One-click converting .avi to .mp4 for iPod or iPhone
After a lot of searching for an easy way to do this, I stumbled onto WinFF, which is a gui wrapper around ffmpeg, a GPL’d MPEG encoder. It worked pretty well out of the box, but for all of the AVIs I’d recorded with my old camera (Canon Powershot A540) it would fail immediately with this error:
Audio resampler only works with 16 bits per sample. patch welcome.

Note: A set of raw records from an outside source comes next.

(** process_table.  malloc is taken to succeed.  The copy loop writes
    [entries[pos->n]]; for a row numbered UINT_MAX the measured length has
    wrapped and the C code writes outside the block, where the model leaves
    the array alone: the statements about process_table are for rows
    numbered below UINT_MAX (those of the file end at 521). *)
Definition process_table (orig : list Raw.unprocessed_table_entry)
  : Tbl.syscall_table :=
  let rows := until_sentinel orig in
  let len :=
    List.fold_left
      (fun len pos => if Nat.ltb len (next_row pos) then next_row pos
                      else len)
      rows O in
  {| Tbl.length := len;
     Tbl.entries :=
       List.fold_left
         (fun es pos =>
            <[Raw.n pos :=
                Tbl.mk_entry (Raw.name pos) (Raw.proc_entry pos)
                             (Raw.proc_exit pos) (Raw.udata pos)]> es)
         rows (replicate len null_entry) |}.

Definition exit_only (n : nat) (name : string) (h : Handler) (udata : Z)
  : Raw.unprocessed_table_entry :=
  Raw.row n (Some name) None (Some h) udata.

Definition sentinel : Raw.unprocessed_table_entry :=
  Raw.row 0 None None None 0.

Definition list_i386 : list Raw.unprocessed_table_entry := [
  exit_only 5 "open" fn_fileopening SYSCALL_OPENING_OPEN;
  exit_only 8 "creat" fn_fileopening SYSCALL_OPENING_CREAT;
  exit_only 33 "access" fn_fileopening SYSCALL_OPENING_ACCESS;
  exit_only 106 "stat" fn_filestat 0;
  exit_only 107 "lstat" fn_filestat 0;
  exit_only 195 "stat64" fn_filestat 0;
  exit_only 18 "oldstat" fn_filestat 0;
  exit_only 196 "lstat64" fn_filestat 0;
  exit_only 84 "oldlstat" fn_filestat 0;
  exit_only 85 "readlink" fn_readlink 0;
  exit_only 39 "mkdir" fn_mkdir 0;
  exit_only 83 "symlink" fn_symlink 0;
  exit_only 12 "chdir" fn_chdir 0;
  Raw.row 11 (Some "execve") (Some fn_execve_in) (Some fn_execve_out) 11;
  exit_only 2 "fork" fn_forking SYSCALL_FORK_FORK;
  exit_only 190 "vfork" fn_forking SYSCALL_FORK_VFORK;
  exit_only 120 "clone" fn_forking SYSCALL_FORK_CLONE;
  exit_only 102 "socketcall" fn_socketcall 0;
  exit_only 296 "mkdirat" fn_xxx_at 39;
  exit_only 295 "openat" fn_xxx_at 5;
  exit_only 307 "faccessat" fn_xxx_at 33;
  exit_only 305 "readlinkat" fn_xxx_at 85;
  exit_only 300 "fstatat64" fn_xxx_at 195;
  exit_only 304 "symlinkat" fn_symlink 1;
  exit_only 38 "rename" fn_unhandled_path1 0;
  exit_only 40 "rmdir" fn_unhandled_path1 0;
  exit_only 9 "link" fn_unhandled_path1 0;
  exit_only 92 "truncate" fn_unhandled_path1 0;
  exit_only 193 "truncate64" fn_unhandled_path1 0;
  exit_only 10 "unlink" fn_unhandled_path1 0;
  exit_only 15 "chmod" fn_unhandled_path1 0;
  exit_only 182 "chown" fn_unhandled_path1 0;
  exit_only 212 "chown32" fn_unhandled_path1 0;
  exit_only 16 "lchown" fn_unhandled_path1 0;
  exit_only 198 "lchown32" fn_unhandled_path1 0;
  exit_only 30 "utime" fn_unhandled_path1 0;
  exit_only 271 "utimes" fn_unhandled_path1 0;
  exit_only 277 "mq_open" fn_unhandled_path1 0;
  exit_only 278 "mq_unlink" fn_unhandled_path1 0;
  exit_only 303 "linkat" fn_unhandled_other 0;
  exit_only 302 "renameat" fn_unhandled_other 0;
  exit_only 301 "unlinkat" fn_unhandled_other 0;
  exit_only 306 "fchmodat" fn_unhandled_other 0;
  exit_only 298 "fchownat" fn_unhandled_other 0;
  exit_only 26 "ptrace" fn_unhandled_other 0;
  exit_only 341 "name_to_handle_at" fn_unhandled_other 0;
  sentinel ].

(** The rows the x64 and the x32 lists have in common (the C file writes
    them out twice). *)
Definition list_64_common : list Raw.unprocessed_table_entry := [
  exit_only 57 "fork" fn_forking SYSCALL_FORK_FORK;
  exit_only 58 "vfork" fn_forking SYSCALL_FORK_VFORK;
  exit_only 56 "clone" fn_forking SYSCALL_FORK_CLONE;
  exit_only 43 "accept" fn_accept 0;
  exit_only 288 "accept4" fn_accept 0;
  exit_only 42 "connect" fn_connect 0;
  exit_only 258 "mkdirat" fn_xxx_at 83;
  exit_only 257 "openat" fn_xxx_at 2;
  exit_only 269 "faccessat" fn_xxx_at 21;
  exit_only 267 "readlinkat" fn_xxx_at 89;
  exit_only 262 "newfstatat" fn_xxx_at 4;
  exit_only 266 "symlinkat" fn_symlink 1;
  exit_only 82 "rename" fn_unhandled_path1 0;
  exit_only 84 "rmdir" fn_unhandled_path1 0;
  exit_only 86 "link" fn_unhandled_path1 0;
  exit_only 76 "truncate" fn_unhandled_path1 0;
  exit_only 87 "unlink" fn_unhandled_path1 0;
  exit_only 90 "chmod" fn_unhandled_path1 0;
  exit_only 92 "chown" fn_unhandled_path1 0;
  exit_only 94 "lchown" fn_unhandled_path1 0;
  exit_only 132 "utime" fn_unhandled_path1 0;
  exit_only 235 "utimes" fn_unhandled_path1 0;
  exit_only 240 "mq_open" fn_unhandled_path1 0;
  exit_only 241 "mq_unlink" fn_unhandled_path1 0;
  exit_only 265 "linkat" fn_unhandled_other 0;
  exit_only 264 "renameat" fn_unhandled_other 0;
  exit_only 263 "unlinkat" fn_unhandled_other 0;
  exit_only 268 "fchmodat" fn_unhandled_other 0;
  exit_only 260 "fchownat" fn_unhandled_other 0 ].
(** X2.  [SimpleVector(std::initializer_list)] holds the elements of the
    list in order, with size and capacity equal to its length: checked
    access gives the list's element at every index of the list and throws
    beyond it. *)
Theorem init_list_constructor_contents (init : list T) :
  ∃ v, SimpleVector_init init = Ok v
    ∧ GetSize v = length init ∧ GetCapacity v = length init
    ∧ live v = init
    ∧ (∀ i x, init !! i = Some x → At_const v i = Ok x)
    ∧ (∀ i, length init ≤ i → At_const v i = Fail IndexOutOfRange).
Proof.
  rewrite SimpleVector_init_Ok. eexists. split; [done|].
  split_and!; [done | done | apply live_whole_block | |].
  - intros i x Hx. pose proof (lookup_lt_Some _ _ _ Hx) as Hi.
    unfold At_const. simpl. destruct (Nat.leb_spec (length init) i); [lia|].
    by apply get_Ok.
  - intros i Hi. unfold At_const. simpl.
    destruct (Nat.leb_spec (length init) i); [done | lia].
Qed.

(** One [PushBack] with spare capacity writes into the block in place. *)
Lemma PushBack_spare v value :
  valid v → size_ v < capacity_ v →
  PushBack v (Outside value)
  = Ok {| items_ := <[size_ v := value]> (items_ v);
          size_ := size_ v + 1; capacity_ := capacity_ v |}.
Proof.
  intros Hv Hspare. rewrite PushBack_Ok by done.
  unfold grown_block, grown_capacity.
  destruct (Nat.leb_spec (capacity_ v) (size_ v)); [lia | done].
Qed.

Lemma PushBack_all_spare (values : list T) : ∀ v,
  valid v → size_ v + length values ≤ capacity_ v →
  ∃ w, PushBack_all v values = Ok w ∧ valid w
    ∧ capacity_ w = capacity_ v ∧ slots w = slots v
    ∧ size_ w = size_ v + length values ∧ live w = live v ++ values.
Proof.
  induction values as [|value values IH]; intros v Hv Hroom; simpl in *.
  - exists v. rewrite app_nil_r. split_and!; [done.. | lia | done].
  - rewrite PushBack_spare by (done || lia). simpl.
    destruct Hv as [Hs Hc]. unfold slots in *.
    destruct (IH {| items_ := <[size_ v := value]> (items_ v);
                    size_ := size_ v + 1; capacity_ := capacity_ v |})
      as (w & -> & Hw & Hcap & Hsl & Hsz & Hlive).
    { unfold valid, slots. simpl. rewrite length_insert. lia. }
    { simpl. lia. }
    exists w. unfold slots, live in *. simpl in *. rewrite length_insert in Hsl.
    split_and!; [done | done | done | done | lia |].
    rewrite Hlive. replace (size_ v + 1) with (S (size_ v)) by lia.
    rewrite take_S_insert by lia. by rewrite <- app_assoc.
Qed.

(** X3.  While the values fit into the stored capacity, a run of
    [PushBack] calls never reallocates: capacity and block size stay as
    they were and the values are appended in order. *)
Theorem PushBack_within_capacity v (values : list T) :
  valid v → size_ v + length values ≤ capacity_ v →
  ∃ w, PushBack_all v values = Ok w
    ∧ GetCapacity w = GetCapacity v ∧ slots w = slots v
    ∧ GetSize w = GetSize v + length values ∧ live w = live v ++ values.
Proof.
  intros Hv Hroom.
  destruct (PushBack_all_spare values v Hv Hroom) as (w & ? & _ & ? & ? & ? & ?).
  by exists w.
Qed.

(** X4.  A vector built from [Reserve(n)] is empty with capacity [n], and
    pushing at most [n] values onto it keeps the capacity at [n]. *)
Theorem reserved_vector_takes_pushes (n : nat) (fresh : nat → T) (values : list T) :
  length values ≤ n →
  IsEmpty (SimpleVector_reserve (ReserveProxy n) fresh) = true
  ∧ GetCapacity (SimpleVector_reserve (ReserveProxy n) fresh) = n
  ∧ ∃ w, PushBack_all (SimpleVector_reserve (ReserveProxy n) fresh) values = Ok w
      ∧ GetSize w = length values ∧ GetCapacity w = n ∧ slots w = n
      ∧ live w = values.
Proof.
  intros Hn. split_and!; [done..|].
  pose proof (exact_reserve (ReserveProxy n) fresh) as He.
  destruct (PushBack_all_spare values (SimpleVector_reserve (ReserveProxy n) fresh))
    as (w & Hw & _ & Hcap & Hsl & Hsz & Hlive).
  { by apply exact_valid. } { simpl. lia. }
  exists w. destruct He as [_ Hex]. simpl in *.
  split_and!; [done | done | done | congruence | done].
Qed.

After some searching it seems this is related to a known bug which was apparently fixed in February 2009. I set out to find a newer ffmpeg.exe (which is what WinFF calls to do the actual conversion). I found some Win32 builds of ffmpeg here but found that they all claimed to not know the “libfaac” codec. After some more digging I learned that libfaac (the audio codec for MP4 for iPod/iPhone) is no longer considered free software and was dropped from the repository in mid-April. Fortunately there were older builds available, and I grabbed the one dated 2009-04-01, extracted the ffmpeg.exe into my WinFF directory and voila, it worked.
Old ffmpeg.exe:
C:\Documents and Settings\Evan>"C:\Program Files\WinFF\ffmpeg.exe" -version FFmpeg version SVN-r15986, Copyright (c) 2000-2008 Fabrice Bellard, et al. configuration: --extra-cflags=-fno-common --enable-memalign-hack --enable-pthr eads --enable-libmp3lame --enable-libxvid --enable-libvorbis --enable-libtheora --enable-libspeex --enable-libfaac --enable-libgsm --enable-libx264 --enable-lib schroedinger --enable-avisynth --enable-swscale --enable-gpl libavutil 49.12. 0 / 49.12. 0 libavcodec 52. 6. 0 / 52. 6. 0 libavformat 52.23. 1 / 52.23. 1 libavdevice 52. 1. 0 / 52. 1. 0 libswscale 0. 6. 1 / 0. 6. 1 built on Dec 3 2008 01:59:37, gcc: 4.2.4 FFmpeg SVN-r15986 libavutil 49.12. 0 / 49.12. 0 libavcodec 52. 6. 0 / 52. 6. 0 libavformat 52.23. 1 / 52.23. 1 libavdevice 52. 1. 0 / 52. 1. 0 libswscale 0. 6. 1 / 0. 6. 1
New ffmpeg.exe:
C:\Documents and Settings\Evan>"C:\Program Files\WinFF\ffmpeg.exe" -version FFmpeg version SVN-r18306, Copyright (c) 2000-2009 Fabrice Bellard, et al. configuration: --enable-memalign-hack --prefix=/mingw --cross-prefix=i686-ming w32- --cc=ccache-i686-mingw32-gcc --target-os=mingw32 --arch=i686 --cpu=i686 --e xtra-cflags=-fno-common --enable-avisynth --enable-gpl --enable-zlib --enable-bz lib --enable-libgsm --enable-libfaac --enable-pthreads --enable-libvorbis --enab le-libmp3lame --enable-libopenjpeg --enable-libtheora --enable-libspeex --enable -libxvid --enable-libfaad --enable-libschroedinger --enable-libx264 libavutil 50. 2. 0 / 50. 2. 0 libavcodec 52.22. 3 / 52.22. 3 libavformat 52.32. 0 / 52.32. 0 libavdevice 52. 1. 0 / 52. 1. 0 libswscale 0. 7. 1 / 0. 7. 1 built on Apr 2 2009 03:25:40, gcc: 4.2.4 FFmpeg SVN-r18306 libavutil 50. 2. 0 / 50. 2. 0 libavcodec 52.22. 3 / 52.22. 3 libavformat 52.32. 0 / 52.32. 0 libavdevice 52. 1. 0 / 52. 1. 0 libswscale 0. 7. 1 / 0. 7. 1
This also works great for encoding videos to XviD, which shrinks them to about 10-20% of their original size, making it much faster (in some cases, possible) to upload them to sharing sites.